"I pretty much feel similarly," Tsai said. "The editorial emphasizes that this is a preliminary study, and clinical trials are the gold standard. And we need one to confirm our findings."
Tsai, currently working as a radiation oncologist with Radiation Oncology Consultants in Princeton, N.J., said he doesn't want prostate cancer patients to view androgen-deprivation therapy with alarm.
"I don't think patients should be afraid," he said. "This is just what I'd call emerging data, and while the relative increase in risk for heart disease is large, in absolute terms the risk is still very small."

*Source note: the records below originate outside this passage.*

Lemma iter_loop_stable (n : nat) :
  forall (w : World) (next_url : json) (current_params : option (dict string)),
    List.length (pending w) = n ->
    iter_loop (S n) g next_url current_params w <> None
    /\ forall fuel, n < fuel ->
         iter_loop fuel g next_url current_params w
         = iter_loop (S n) g next_url current_params w.
Proof.
  induction n as [| n IH]; intros w next_url current_params Hlen.
  - split.
    + simpl. apply loop_body_some. intros nu cp w' H. lia.
    + intros [| fuel] Hlt; [lia |]. simpl.
      apply loop_body_ext. intros nu cp w' H. lia.
  - split.
    + change (loop_body g (iter_loop (S n) g) next_url current_params w <> None).
      apply loop_body_some. intros nu cp w' H.
      apply (IH w' nu cp). lia.
    + intros [| fuel] Hlt; [lia |].
      change (loop_body g (iter_loop fuel g) next_url current_params w
              = loop_body g (iter_loop (S n) g) next_url current_params w).
      apply loop_body_ext. intros nu cp w' H.
      apply (IH w' nu cp); lia.
Qed.

Lemma iter_loop_enough (fuel : nat) (next_url : json)
    (current_params : option (dict string)) (w : World) :
  List.length (pending w) < fuel ->
  iter_loop fuel g next_url current_params w
  = Some (fetch g next_url current_params w).
Proof.
  intros Hlt.
  destruct (iter_loop_stable (List.length (pending w)) w next_url current_params
              eq_refl) as [Hsome Hsame].
  rewrite (Hsame fuel Hlt). unfold fetch.
  destruct (iter_loop (S (List.length (pending w))) g next_url current_params w);
    [reflexivity | contradiction].
Qed.

(** The loop, without fuel: one iteration, then the loop again. *)
Lemma fetch_unfold (next_url : json) (current_params : option (dict string))
    (w : World) :
  loop_body g (fun nu cp w' => Some (fetch g nu cp w')) next_url current_params w
  = Some (fetch g next_url current_params w).
Proof.
  rewrite <- (iter_loop_enough (S (List.length (pending w)))) by lia.
  simpl. apply loop_body_ext. intros nu cp w' H.
  symmetry. apply iter_loop_enough. lia.
Qed.

End LoopFacts.

Section GeneratorFacts.

Lemma next_at_start (g : Generator) (w : World) :
  gen_at g = AtStart ->
  next g w = fetch g JNull (Some (params_or_empty (gen_params g))) w.
Proof. intros H. unfold next, fetch, params_or_empty. rewrite H. reflexivity. Qed.

Lemma next_at_results_cons (g : Generator) (w : World) (item : json)
    (rest : list json) (data : dict json) :
  gen_at g = AtResults (item :: rest) data ->
  next g w = (Yield item, suspend g (AtResults rest data), w).
Proof. intros H. unfold next. rewrite H. reflexivity. Qed.

Lemma next_at_results_nil (g : Generator) (w : World) (data : dict json) :
  gen_at g = AtResults [] data ->
  next g w = if py_truthy (get "next" data)
             then fetch g (get "next" data) None w
             else (StopIteration, suspend g Finished, w).
Proof.
  intros H. unfold next, fetch. rewrite H. unfold for_results, after_results.
  destruct (py_truthy (get "next" data)); reflexivity.
Qed.

Lemma page_of_inv (reply : Reply) (items : list json) (next_url : json) :
  page_of reply = Some (items, next_url) ->
  exists response data,
    reply = inr response /\ ok response = true
    /\ json_body response = Some (JObj data)
    /\ dict_mem "results" data = true /\ dict_mem "next" data = true
    /\ get "results" data = JList items /\ get "next" data = next_url.
Proof.
  unfold page_of. destruct reply as [e | response]; [discriminate |].
  destruct (ok response) eqn:Hok; [| discriminate].
  destruct (json_body response) as [[ | | | | | | data] |] eqn:Hbody;
    try discriminate.
  destruct (dict_get "results" data) as [[ | | | | | l | ] |] eqn:Hres;
    try discriminate.
  destruct (dict_get "next" data) as [nxt |] eqn:Hnext; [| discriminate].
  intros H; inversion H; subst.
  exists response, data. unfold dict_mem, get. rewrite Hres, Hnext.
  repeat split; auto.
Qed.

(** One iteration of the loop on a page. *)
Lemma fetch_page (g : Generator) (next_url : json)
    (current_params : option (dict string)) (reply : Reply)
    (rest : list Reply) (log : list Request) (items : list json)
    (nxt : json) (path : string) :
  page_of reply = Some (items, nxt) ->
  py_or next_url (JStr (gen_resource g)) = JStr path ->
  exists data,
    get "next" data = nxt
    /\ fetch g next_url current_params {| pending := reply :: rest; sent := log |}
       = let w1 :=
           {| pending := rest;
              sent := (log ++ [request_for (gen_self g) path
                                 (if negb (py_truthy next_url)
                                  then current_params else None)])%list |} in
         match items with
         | item :: more => (Yield item, suspend g (AtResults more data), w1)
         | [] => if py_truthy nxt then fetch g nxt None w1
                 else (StopIteration, suspend g Finished, w1)
         end.
Proof.
  intros Hpage Hpath.
  destruct (page_of_inv _ _ _ Hpage)
    as (response & data & -> & Hok & Hbody & Hres & Hnext & Hitems & Hnxt).
  exists data. split; [assumption |].
  pose proof (fetch_unfold g next_url current_params
                {| pending := inr response :: rest; sent := log |}) as H.
  unfold loop_body in H. rewrite Hpath, request_reply, Hok, Hbody in H.
  rewrite Hres, Hnext, Hitems in H. simpl in H.
  unfold for_results, after_results in H. rewrite Hnxt in H.
  unfold request_for. cbv zeta.
  destruct items as [| item more].
  - destruct (py_truthy nxt); cbn [negb] in H; cbv iota in H |- *;
      unfold Reply in *; congruence.
  - cbv iota in H |- *. unfold Reply in *. congruence.
Qed.

Lemma drain_unfold (fuel : nat) (g : Generator) (w : World) :
  drain (S fuel) g w = drain_after fuel (next g w).
Proof. reflexivity. Qed.

Lemma drain_mono (fuel : nat) :
  forall (g : Generator) (w : World) r (fuel' : nat),
    drain fuel g w = Some r -> fuel <= fuel' -> drain fuel' g w = Some r.
Proof.
  induction fuel as [| fuel IH]; intros g w r fuel' H Hle; [discriminate |].
  destruct fuel' as [| fuel']; [lia |].
  simpl in *. destruct (next g w) as [[[item | | e] g'] w']; try assumption.
  destruct (drain fuel g' w') as [[[items e] w''] |] eqn:Hd; [| discriminate].
  rewrite (IH g' w' _ fuel' Hd) by lia. assumption.
Qed.

Lemma drain_after_mono (fuel fuel' : nat) x r :
  drain_after fuel x = Some r -> fuel <= fuel' -> drain_after fuel' x = Some r.
Proof.
  destruct x as [[[item | | e] g'] w']; simpl; try (intros; assumption).
  destruct (drain fuel g' w') as [[[items e] w''] |] eqn:Hd; [| discriminate].
  intros H Hle. rewrite (drain_mono fuel g' w' _ fuel' Hd Hle). assumption.
Qed.

(** The records left of a page come out first. *)
Lemma drain_at_results (rest : list json) :
  forall (g : Generator) (data : dict json) (w w' : World) (fuel : nat)
         (items : list json) (e : Ending),
    gen_at g = AtResults rest data ->
    drain fuel (suspend g (AtResults [] data)) w = Some (items, e, w') ->
    drain (List.length rest + fuel) g w = Some ((rest ++ items)%list, e, w').
Proof.
  induction rest as [| item rest IH]; intros g data w w' fuel items e Hat Hd.
  - destruct g; simpl in *; subst. exact Hd.
  - simpl. rewrite (next_at_results_cons g w item rest data Hat).
    rewrite (IH (suspend g (AtResults rest data)) data w w' fuel items e
               eq_refl Hd).
    reflexivity.
Qed.

Lemma chain_lengths replies itemss cursors :
  page_chain replies itemss cursors ->
  List.length replies = S (List.length cursors)
  /\ List.length itemss = List.length replies.
Proof.
  induction 1; simpl; [split; reflexivity |].
  destruct IHpage_chain as [H2 H3]. split; congruence.
Qed.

Dr. Nelson Neal Stone, a clinical professor of urology and radiation oncology at Mount Sinai School of Medicine in New York City, said the exact mechanism by which ADT might boost the risk for cardiac complications remains undefined, despite a widespread appreciation for the array of problems that accompany the metabolic syndrome.
In that light, he suggested that physicians should target the onset of the life-threatening syndrome as well as the life-prolonging treatment.
"The message is that we need to start paying attention to our patients' general health when we put them on hormonal therapy," he said. "And perhaps we should be putting them on a diet to control for the potential side effects of the therapy, and the serious impact it can have on their health."
"We can't take away the hormones altogether because there's a major benefit to that treatment," Stone added. "But we need to develop a good strategy for dealing with the negative consequences that occur."